* Work item: In the records that follow, find the line with "Orchestrator.target (world (run_py"; from there, retype every line exactly through the line with "crawl, detail crawl, field", which also belongs to the answer.

(Dataset entries)
--- --- ---
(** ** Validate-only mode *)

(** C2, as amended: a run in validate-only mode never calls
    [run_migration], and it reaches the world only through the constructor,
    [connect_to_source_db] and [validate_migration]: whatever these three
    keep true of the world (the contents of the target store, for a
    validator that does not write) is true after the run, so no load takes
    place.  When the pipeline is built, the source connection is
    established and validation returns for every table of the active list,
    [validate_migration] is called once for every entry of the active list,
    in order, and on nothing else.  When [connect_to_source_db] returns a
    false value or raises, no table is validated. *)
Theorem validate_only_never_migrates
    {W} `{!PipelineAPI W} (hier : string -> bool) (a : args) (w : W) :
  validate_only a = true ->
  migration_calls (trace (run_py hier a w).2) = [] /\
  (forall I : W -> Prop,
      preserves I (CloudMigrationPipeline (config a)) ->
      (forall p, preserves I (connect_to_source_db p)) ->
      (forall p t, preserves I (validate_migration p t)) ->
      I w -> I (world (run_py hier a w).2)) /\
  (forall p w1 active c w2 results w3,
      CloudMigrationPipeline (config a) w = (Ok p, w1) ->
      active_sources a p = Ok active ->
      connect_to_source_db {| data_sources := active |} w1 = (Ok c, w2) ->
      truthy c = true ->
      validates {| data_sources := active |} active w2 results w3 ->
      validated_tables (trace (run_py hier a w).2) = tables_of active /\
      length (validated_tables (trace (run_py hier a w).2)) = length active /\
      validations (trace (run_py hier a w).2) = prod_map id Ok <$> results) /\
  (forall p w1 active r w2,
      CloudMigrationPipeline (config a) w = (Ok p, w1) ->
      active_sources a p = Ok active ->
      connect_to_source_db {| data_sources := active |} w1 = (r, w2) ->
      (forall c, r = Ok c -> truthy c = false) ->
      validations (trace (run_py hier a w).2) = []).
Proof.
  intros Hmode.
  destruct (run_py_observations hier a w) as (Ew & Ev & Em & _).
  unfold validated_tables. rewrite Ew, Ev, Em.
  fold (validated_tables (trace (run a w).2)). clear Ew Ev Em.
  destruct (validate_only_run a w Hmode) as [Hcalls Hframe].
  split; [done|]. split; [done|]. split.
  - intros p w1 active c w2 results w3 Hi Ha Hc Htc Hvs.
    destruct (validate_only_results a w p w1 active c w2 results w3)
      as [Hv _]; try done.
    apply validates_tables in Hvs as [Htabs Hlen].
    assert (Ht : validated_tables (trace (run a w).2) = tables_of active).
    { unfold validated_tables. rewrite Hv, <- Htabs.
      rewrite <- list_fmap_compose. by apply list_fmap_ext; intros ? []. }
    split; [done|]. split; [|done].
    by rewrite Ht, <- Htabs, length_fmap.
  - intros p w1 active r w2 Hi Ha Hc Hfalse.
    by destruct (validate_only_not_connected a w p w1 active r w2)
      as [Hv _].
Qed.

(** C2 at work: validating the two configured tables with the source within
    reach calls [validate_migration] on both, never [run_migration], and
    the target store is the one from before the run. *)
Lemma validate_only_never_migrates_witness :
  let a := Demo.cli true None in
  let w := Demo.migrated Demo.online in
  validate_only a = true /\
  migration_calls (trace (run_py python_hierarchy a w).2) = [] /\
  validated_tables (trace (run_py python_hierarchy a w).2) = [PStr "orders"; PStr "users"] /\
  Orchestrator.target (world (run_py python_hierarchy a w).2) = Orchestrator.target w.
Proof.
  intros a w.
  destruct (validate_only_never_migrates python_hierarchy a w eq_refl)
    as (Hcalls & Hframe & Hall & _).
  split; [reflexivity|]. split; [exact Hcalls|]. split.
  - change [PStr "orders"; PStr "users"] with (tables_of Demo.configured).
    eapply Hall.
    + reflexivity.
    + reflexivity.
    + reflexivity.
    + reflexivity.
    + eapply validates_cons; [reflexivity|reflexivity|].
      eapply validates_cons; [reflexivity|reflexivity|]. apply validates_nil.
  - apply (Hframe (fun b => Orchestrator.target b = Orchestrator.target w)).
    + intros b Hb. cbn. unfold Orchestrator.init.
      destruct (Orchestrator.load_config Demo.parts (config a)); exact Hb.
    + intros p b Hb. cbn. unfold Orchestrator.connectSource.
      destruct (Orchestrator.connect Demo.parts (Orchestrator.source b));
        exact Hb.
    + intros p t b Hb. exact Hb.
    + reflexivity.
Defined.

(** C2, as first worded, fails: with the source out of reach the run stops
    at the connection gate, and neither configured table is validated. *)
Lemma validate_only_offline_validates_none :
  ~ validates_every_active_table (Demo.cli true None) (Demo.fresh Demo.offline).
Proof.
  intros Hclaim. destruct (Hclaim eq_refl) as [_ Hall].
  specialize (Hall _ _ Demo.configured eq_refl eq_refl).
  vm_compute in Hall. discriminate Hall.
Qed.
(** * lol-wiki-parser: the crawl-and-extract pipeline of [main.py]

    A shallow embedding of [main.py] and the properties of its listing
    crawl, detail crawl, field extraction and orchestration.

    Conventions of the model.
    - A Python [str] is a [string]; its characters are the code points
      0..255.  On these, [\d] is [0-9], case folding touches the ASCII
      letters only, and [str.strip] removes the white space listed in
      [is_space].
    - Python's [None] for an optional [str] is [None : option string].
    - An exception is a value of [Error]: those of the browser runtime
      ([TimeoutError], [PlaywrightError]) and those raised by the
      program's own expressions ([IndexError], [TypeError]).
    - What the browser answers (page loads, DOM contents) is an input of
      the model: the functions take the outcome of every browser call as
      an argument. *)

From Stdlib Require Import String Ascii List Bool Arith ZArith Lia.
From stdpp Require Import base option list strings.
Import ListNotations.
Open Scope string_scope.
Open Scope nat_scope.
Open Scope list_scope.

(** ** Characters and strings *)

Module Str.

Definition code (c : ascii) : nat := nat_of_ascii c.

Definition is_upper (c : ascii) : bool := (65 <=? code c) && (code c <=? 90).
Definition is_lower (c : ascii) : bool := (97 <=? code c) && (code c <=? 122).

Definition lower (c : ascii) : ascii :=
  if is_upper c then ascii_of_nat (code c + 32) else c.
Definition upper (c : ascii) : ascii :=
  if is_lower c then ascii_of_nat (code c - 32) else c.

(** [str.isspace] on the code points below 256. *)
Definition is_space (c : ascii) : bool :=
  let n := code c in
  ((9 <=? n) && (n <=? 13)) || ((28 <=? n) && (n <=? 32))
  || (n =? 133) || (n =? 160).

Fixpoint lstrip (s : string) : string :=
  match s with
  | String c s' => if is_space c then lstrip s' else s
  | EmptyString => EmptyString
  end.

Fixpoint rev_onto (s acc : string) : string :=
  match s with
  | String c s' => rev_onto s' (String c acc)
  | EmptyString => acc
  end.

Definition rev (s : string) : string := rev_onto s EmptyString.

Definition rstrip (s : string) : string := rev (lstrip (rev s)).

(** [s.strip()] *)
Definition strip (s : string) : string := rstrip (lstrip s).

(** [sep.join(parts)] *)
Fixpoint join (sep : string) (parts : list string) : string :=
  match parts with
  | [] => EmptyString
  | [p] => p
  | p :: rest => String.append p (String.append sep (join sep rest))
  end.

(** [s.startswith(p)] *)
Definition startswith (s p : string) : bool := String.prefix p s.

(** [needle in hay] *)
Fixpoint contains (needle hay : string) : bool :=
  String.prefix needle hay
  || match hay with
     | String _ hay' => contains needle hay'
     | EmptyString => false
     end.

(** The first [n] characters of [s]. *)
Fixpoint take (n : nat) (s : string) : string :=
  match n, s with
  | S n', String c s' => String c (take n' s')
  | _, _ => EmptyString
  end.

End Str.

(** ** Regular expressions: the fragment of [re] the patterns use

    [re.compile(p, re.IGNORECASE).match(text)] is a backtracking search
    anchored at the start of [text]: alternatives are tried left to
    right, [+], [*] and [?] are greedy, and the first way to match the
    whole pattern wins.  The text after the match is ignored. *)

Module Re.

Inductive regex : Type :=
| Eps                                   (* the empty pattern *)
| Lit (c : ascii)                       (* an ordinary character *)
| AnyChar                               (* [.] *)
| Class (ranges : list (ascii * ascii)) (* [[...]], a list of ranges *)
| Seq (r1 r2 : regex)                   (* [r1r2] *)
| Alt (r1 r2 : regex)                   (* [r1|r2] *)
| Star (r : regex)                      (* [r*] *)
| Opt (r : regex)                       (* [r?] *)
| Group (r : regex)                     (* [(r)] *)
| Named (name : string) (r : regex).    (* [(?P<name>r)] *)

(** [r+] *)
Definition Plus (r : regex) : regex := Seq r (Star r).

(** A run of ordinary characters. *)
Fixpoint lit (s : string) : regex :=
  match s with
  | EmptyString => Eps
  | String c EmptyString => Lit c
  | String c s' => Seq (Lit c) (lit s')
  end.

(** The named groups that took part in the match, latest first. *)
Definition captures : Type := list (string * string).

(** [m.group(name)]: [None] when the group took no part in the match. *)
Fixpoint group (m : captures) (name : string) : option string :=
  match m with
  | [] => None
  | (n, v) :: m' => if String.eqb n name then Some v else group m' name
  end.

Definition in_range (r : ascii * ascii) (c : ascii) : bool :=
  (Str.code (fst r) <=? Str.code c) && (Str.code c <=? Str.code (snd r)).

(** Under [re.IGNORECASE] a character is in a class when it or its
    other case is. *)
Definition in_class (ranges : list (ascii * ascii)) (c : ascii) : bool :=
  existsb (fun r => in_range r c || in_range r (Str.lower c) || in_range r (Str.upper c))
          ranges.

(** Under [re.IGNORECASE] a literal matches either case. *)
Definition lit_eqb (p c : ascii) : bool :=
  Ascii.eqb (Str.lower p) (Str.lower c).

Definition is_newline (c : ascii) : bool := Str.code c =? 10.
--- --- ---
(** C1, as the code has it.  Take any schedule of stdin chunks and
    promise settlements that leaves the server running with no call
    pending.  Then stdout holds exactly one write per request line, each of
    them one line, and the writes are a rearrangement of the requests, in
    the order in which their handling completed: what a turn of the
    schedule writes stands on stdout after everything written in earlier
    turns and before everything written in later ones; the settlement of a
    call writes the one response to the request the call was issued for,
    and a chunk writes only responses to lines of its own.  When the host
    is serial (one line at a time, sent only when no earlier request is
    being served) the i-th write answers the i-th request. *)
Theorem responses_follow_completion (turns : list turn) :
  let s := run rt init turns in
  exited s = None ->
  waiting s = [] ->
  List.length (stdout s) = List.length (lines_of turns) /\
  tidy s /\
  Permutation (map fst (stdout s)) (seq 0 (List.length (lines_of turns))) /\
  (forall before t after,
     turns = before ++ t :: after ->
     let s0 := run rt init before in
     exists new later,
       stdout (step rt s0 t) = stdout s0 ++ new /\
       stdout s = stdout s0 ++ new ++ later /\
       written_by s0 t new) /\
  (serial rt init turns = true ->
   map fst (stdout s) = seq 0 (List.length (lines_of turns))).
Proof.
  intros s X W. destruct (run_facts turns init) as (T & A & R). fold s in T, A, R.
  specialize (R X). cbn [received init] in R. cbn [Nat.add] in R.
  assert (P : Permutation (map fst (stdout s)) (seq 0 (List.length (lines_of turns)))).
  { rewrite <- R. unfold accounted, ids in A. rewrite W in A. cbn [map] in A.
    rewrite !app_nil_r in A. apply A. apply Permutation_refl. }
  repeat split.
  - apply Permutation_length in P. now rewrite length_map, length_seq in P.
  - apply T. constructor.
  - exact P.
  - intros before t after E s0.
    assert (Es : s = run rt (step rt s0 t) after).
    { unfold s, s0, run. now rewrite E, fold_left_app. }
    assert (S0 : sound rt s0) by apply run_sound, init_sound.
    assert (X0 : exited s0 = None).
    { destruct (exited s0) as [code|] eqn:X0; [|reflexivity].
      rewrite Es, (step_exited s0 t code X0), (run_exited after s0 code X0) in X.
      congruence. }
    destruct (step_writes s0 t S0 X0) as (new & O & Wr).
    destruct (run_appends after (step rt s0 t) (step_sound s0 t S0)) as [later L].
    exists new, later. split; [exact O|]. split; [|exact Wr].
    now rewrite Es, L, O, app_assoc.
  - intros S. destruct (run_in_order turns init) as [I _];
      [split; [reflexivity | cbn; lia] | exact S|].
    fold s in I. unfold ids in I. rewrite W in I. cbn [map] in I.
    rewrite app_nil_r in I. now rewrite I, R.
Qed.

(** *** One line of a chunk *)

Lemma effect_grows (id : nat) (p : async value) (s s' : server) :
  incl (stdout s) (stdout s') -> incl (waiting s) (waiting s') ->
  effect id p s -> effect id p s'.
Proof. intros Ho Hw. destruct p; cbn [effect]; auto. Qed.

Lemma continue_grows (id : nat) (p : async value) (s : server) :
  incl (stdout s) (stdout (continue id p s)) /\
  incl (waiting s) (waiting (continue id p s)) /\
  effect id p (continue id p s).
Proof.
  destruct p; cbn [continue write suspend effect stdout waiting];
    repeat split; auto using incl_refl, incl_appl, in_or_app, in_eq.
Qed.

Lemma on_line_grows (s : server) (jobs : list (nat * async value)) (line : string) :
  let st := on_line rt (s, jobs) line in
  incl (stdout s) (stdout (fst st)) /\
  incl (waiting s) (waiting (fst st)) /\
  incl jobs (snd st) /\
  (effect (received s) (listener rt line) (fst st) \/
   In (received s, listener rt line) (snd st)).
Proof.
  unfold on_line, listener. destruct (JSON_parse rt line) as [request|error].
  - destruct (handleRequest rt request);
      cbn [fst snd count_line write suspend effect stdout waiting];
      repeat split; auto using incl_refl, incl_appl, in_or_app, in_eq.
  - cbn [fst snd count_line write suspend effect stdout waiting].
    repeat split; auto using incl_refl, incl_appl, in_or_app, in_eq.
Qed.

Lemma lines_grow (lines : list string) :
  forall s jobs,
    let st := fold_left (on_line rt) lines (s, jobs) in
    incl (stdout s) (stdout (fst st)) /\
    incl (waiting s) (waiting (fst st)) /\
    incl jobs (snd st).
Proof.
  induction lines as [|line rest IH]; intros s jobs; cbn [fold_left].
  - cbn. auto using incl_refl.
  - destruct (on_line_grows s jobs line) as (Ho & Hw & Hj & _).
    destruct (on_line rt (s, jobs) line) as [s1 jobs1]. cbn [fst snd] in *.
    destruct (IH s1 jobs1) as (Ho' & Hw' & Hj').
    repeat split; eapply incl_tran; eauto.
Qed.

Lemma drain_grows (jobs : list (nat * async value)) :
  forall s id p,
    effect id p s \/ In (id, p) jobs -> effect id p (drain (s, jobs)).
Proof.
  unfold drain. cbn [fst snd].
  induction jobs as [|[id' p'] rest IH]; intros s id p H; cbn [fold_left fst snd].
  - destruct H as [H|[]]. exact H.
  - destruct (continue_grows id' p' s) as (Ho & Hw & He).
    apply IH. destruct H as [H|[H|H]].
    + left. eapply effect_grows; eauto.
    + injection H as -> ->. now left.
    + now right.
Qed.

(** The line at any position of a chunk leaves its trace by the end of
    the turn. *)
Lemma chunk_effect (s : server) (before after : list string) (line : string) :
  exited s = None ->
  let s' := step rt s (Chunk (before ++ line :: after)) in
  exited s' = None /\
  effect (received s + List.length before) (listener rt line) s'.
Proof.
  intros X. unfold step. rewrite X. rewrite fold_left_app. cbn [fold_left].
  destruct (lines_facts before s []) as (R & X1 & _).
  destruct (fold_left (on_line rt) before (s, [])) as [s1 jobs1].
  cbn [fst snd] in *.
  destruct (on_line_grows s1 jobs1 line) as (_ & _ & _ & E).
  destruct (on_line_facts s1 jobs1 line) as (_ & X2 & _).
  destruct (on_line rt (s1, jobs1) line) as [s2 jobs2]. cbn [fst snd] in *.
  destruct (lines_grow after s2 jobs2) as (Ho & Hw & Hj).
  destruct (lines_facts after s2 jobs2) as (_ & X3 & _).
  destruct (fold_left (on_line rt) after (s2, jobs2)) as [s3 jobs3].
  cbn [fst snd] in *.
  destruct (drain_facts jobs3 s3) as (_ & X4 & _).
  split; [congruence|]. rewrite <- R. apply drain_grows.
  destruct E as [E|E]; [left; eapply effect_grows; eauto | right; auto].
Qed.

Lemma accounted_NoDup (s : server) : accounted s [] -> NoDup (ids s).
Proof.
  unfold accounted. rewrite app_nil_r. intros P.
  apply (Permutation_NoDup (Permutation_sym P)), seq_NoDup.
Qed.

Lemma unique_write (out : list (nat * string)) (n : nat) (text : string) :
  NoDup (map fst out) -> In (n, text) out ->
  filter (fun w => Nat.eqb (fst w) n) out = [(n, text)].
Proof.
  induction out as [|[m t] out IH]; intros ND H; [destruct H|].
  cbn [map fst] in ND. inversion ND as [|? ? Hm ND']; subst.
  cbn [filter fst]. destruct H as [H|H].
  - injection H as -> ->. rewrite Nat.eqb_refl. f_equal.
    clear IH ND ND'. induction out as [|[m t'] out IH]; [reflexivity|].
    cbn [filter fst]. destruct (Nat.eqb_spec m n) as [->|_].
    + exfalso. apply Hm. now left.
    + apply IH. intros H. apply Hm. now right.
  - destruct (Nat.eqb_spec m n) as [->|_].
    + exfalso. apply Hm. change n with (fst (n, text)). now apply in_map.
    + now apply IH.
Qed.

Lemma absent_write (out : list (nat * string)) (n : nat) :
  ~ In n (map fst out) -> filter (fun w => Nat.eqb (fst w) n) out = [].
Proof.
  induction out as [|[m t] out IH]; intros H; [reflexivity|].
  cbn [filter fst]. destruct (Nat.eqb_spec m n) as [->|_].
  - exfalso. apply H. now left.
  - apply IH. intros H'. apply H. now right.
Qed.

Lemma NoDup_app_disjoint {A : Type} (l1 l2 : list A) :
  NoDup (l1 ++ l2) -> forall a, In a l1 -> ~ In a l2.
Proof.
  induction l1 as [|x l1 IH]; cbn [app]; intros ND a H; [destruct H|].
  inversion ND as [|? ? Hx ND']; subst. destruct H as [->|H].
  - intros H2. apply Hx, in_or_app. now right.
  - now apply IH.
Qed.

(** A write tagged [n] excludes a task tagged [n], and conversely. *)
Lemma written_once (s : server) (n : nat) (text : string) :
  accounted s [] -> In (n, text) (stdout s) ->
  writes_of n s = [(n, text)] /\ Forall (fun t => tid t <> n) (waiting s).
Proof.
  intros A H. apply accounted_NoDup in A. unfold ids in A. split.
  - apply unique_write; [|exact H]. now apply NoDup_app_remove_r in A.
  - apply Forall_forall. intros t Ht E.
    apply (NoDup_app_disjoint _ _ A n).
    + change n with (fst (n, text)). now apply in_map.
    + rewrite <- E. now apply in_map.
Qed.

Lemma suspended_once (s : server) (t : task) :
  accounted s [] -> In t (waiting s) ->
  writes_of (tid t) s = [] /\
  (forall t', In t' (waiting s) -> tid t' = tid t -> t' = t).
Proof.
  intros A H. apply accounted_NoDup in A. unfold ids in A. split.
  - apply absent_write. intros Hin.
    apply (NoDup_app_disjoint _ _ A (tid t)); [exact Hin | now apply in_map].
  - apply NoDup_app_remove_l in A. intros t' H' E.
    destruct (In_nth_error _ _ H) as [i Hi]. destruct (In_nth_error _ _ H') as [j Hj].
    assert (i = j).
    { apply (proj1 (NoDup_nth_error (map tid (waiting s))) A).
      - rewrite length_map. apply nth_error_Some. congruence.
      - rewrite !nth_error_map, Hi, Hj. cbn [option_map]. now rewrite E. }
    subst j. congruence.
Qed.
--- --- ---
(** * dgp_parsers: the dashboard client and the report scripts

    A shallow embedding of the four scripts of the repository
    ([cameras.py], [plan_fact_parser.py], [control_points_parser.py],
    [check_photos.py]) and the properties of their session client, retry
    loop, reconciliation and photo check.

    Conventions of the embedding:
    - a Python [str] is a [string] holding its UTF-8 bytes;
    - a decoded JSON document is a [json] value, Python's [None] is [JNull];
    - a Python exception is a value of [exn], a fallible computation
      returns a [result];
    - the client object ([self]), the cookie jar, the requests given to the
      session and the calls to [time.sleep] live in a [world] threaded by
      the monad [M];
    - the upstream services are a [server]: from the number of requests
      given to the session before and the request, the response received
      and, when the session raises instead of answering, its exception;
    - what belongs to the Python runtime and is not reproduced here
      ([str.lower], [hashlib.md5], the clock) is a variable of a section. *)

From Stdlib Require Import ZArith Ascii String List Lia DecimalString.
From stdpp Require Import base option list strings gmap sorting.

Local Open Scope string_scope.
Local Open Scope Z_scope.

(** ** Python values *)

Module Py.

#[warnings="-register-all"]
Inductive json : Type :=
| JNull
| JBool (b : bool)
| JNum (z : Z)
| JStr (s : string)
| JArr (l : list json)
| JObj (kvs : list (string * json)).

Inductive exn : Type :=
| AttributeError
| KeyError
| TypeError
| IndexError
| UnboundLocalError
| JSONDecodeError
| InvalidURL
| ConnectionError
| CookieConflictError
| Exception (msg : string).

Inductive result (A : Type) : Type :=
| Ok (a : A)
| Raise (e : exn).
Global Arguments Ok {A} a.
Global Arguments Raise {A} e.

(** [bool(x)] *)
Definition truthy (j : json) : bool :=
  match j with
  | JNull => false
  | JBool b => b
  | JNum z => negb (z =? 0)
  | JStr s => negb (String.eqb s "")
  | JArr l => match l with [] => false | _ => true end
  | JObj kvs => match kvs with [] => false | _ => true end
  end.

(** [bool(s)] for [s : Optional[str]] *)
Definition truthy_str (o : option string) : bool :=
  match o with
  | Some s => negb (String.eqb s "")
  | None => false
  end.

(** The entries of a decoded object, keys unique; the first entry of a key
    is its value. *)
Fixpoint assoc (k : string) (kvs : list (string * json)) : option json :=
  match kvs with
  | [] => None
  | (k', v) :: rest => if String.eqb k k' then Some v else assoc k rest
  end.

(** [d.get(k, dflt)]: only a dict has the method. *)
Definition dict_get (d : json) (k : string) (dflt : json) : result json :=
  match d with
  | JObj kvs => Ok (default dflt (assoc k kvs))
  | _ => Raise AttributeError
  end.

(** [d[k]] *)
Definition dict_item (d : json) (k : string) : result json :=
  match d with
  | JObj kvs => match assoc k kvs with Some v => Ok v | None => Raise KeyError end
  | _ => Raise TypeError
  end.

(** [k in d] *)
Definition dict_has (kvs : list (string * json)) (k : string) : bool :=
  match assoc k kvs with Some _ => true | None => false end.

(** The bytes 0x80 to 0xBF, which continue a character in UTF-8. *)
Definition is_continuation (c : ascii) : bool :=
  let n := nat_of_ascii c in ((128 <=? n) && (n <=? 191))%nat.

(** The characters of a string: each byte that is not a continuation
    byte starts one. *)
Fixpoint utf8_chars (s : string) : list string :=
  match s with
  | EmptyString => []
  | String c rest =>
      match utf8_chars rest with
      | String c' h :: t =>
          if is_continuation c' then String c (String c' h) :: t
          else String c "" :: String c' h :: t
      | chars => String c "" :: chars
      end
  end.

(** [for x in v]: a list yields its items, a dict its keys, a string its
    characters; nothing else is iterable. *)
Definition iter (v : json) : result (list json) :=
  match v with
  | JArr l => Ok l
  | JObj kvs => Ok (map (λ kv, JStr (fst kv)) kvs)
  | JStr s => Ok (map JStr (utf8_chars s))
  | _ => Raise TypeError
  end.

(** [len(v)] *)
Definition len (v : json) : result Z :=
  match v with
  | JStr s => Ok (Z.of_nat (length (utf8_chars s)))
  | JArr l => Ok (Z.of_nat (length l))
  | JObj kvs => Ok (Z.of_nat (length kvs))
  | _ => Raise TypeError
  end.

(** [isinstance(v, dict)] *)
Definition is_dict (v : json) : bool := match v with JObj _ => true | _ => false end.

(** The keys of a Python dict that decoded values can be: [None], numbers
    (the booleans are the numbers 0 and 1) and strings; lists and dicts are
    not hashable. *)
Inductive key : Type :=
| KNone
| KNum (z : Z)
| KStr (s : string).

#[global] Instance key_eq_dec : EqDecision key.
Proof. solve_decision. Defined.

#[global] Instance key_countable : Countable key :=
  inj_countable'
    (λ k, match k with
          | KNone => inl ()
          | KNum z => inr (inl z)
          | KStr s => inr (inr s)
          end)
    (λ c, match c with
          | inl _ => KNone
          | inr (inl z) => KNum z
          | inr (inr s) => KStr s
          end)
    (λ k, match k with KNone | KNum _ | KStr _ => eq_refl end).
--- --- ---
* Response box:
  Orchestrator.target (world (run_py python_hierarchy a w).2) = Orchestrator.target w.
Proof.
  intros a w.
  destruct (validate_only_never_migrates python_hierarchy a w eq_refl)
    as (Hcalls & Hframe & Hall & _).
  split; [reflexivity|]. split; [exact Hcalls|]. split.
  - change [PStr "orders"; PStr "users"] with (tables_of Demo.configured).
    eapply Hall.
    + reflexivity.
    + reflexivity.
    + reflexivity.
    + reflexivity.
    + eapply validates_cons; [reflexivity|reflexivity|].
      eapply validates_cons; [reflexivity|reflexivity|]. apply validates_nil.
  - apply (Hframe (fun b => Orchestrator.target b = Orchestrator.target w)).
    + intros b Hb. cbn. unfold Orchestrator.init.
      destruct (Orchestrator.load_config Demo.parts (config a)); exact Hb.
    + intros p b Hb. cbn. unfold Orchestrator.connectSource.
      destruct (Orchestrator.connect Demo.parts (Orchestrator.source b));
        exact Hb.
    + intros p t b Hb. exact Hb.
    + reflexivity.
Defined.

(** C2, as first worded, fails: with the source out of reach the run stops
    at the connection gate, and neither configured table is validated. *)
Lemma validate_only_offline_validates_none :
  ~ validates_every_active_table (Demo.cli true None) (Demo.fresh Demo.offline).
Proof.
  intros Hclaim. destruct (Hclaim eq_refl) as [_ Hall].
  specialize (Hall _ _ Demo.configured eq_refl eq_refl).
  vm_compute in Hall. discriminate Hall.
Qed.
(** * lol-wiki-parser: the crawl-and-extract pipeline of [main.py]

    A shallow embedding of [main.py] and the properties of its listing
    crawl, detail crawl, field extraction and orchestration.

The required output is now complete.